> Task input:

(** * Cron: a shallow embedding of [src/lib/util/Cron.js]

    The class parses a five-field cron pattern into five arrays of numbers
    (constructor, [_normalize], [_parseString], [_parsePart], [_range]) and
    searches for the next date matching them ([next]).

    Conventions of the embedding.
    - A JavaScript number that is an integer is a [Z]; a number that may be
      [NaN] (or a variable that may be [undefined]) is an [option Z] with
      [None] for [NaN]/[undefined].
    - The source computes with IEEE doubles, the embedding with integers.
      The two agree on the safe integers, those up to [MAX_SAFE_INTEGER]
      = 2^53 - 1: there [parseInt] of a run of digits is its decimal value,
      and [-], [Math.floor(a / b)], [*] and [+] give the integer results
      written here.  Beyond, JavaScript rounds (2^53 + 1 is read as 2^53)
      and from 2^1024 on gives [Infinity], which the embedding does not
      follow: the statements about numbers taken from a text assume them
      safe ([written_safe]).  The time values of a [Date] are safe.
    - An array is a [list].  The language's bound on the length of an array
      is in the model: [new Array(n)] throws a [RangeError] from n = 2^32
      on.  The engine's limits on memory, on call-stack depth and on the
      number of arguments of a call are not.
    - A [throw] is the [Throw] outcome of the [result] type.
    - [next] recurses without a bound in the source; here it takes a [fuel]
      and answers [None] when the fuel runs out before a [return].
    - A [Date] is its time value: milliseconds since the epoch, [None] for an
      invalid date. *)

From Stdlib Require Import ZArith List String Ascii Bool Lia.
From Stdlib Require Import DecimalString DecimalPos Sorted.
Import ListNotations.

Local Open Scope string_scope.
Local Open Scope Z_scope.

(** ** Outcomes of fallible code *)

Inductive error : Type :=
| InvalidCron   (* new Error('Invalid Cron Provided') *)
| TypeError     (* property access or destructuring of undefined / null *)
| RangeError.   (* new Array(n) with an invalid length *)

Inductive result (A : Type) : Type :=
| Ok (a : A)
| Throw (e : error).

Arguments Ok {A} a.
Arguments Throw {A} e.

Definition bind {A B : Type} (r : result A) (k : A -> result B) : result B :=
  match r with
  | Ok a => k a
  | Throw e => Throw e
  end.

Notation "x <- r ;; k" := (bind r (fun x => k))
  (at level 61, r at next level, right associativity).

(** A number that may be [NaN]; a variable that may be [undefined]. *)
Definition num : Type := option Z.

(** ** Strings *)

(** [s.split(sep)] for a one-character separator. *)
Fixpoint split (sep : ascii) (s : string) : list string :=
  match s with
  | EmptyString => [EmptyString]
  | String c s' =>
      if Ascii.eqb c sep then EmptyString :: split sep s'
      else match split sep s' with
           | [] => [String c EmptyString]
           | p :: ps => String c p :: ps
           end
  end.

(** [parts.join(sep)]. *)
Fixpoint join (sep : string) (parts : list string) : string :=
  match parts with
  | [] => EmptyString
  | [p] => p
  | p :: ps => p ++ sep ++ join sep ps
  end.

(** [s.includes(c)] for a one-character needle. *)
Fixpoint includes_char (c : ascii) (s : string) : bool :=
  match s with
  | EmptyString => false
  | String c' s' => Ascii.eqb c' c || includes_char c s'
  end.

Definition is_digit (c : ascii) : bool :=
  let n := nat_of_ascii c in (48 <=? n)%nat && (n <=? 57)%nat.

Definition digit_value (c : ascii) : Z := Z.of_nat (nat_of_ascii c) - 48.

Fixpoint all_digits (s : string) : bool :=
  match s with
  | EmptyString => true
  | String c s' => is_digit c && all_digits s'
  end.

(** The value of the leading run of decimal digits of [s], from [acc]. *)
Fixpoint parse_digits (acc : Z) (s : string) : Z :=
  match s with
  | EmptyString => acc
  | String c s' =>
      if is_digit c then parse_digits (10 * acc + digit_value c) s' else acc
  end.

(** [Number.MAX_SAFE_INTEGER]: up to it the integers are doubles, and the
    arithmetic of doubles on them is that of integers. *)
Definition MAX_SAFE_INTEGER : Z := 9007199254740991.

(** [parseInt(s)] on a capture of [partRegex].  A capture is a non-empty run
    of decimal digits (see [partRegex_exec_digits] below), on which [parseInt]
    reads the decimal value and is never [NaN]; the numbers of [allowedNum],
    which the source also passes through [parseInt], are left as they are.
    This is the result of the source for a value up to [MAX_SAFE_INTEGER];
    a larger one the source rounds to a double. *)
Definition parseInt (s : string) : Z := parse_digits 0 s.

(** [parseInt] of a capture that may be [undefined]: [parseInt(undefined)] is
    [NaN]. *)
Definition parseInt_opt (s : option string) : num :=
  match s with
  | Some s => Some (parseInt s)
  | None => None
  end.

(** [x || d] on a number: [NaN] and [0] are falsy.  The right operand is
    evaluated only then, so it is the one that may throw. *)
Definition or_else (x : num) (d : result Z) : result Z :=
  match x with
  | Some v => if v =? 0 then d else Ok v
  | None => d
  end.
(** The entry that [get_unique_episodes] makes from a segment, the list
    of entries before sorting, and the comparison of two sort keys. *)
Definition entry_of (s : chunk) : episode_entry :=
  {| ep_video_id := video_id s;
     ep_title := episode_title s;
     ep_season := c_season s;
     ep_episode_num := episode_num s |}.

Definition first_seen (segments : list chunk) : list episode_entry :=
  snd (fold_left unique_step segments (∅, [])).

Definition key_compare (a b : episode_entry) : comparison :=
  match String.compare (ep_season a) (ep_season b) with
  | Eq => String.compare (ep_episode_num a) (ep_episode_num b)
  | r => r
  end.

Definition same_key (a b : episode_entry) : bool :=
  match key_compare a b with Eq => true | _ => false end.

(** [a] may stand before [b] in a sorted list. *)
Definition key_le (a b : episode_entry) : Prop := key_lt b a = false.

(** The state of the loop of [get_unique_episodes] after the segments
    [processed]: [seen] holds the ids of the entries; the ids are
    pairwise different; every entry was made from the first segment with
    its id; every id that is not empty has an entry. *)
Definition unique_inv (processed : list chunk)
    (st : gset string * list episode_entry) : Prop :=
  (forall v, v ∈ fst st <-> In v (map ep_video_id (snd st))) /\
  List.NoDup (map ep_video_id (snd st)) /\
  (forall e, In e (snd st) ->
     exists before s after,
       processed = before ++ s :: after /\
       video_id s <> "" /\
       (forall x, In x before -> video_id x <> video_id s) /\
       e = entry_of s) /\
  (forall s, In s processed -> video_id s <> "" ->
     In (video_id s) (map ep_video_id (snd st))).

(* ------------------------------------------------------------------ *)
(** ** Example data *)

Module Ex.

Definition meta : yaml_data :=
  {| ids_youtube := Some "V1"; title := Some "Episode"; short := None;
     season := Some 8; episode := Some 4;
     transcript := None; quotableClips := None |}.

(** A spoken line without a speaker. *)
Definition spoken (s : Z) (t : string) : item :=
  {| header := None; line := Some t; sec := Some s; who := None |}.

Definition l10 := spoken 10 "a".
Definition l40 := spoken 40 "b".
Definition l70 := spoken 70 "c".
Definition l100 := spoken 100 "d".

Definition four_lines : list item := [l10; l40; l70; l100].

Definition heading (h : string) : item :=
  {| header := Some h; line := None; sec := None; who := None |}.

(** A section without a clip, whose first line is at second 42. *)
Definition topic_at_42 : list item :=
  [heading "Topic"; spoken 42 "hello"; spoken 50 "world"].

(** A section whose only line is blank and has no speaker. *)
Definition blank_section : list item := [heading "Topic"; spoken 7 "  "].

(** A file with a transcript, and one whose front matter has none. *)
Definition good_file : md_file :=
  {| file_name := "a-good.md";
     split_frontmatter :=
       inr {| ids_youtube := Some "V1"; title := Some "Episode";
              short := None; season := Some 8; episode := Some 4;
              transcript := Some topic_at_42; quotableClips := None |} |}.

> Goal of the exercise:
Starting with the first line of the listing above and ending with the line that holds "[None] for [NaN]/[undefined].", return those lines exactly as written, both included.

> Problem solution:
(** * Cron: a shallow embedding of [src/lib/util/Cron.js]

    The class parses a five-field cron pattern into five arrays of numbers
    (constructor, [_normalize], [_parseString], [_parsePart], [_range]) and
    searches for the next date matching them ([next]).

    Conventions of the embedding.
    - A JavaScript number that is an integer is a [Z]; a number that may be
      [NaN] (or a variable that may be [undefined]) is an [option Z] with
      [None] for [NaN]/[undefined].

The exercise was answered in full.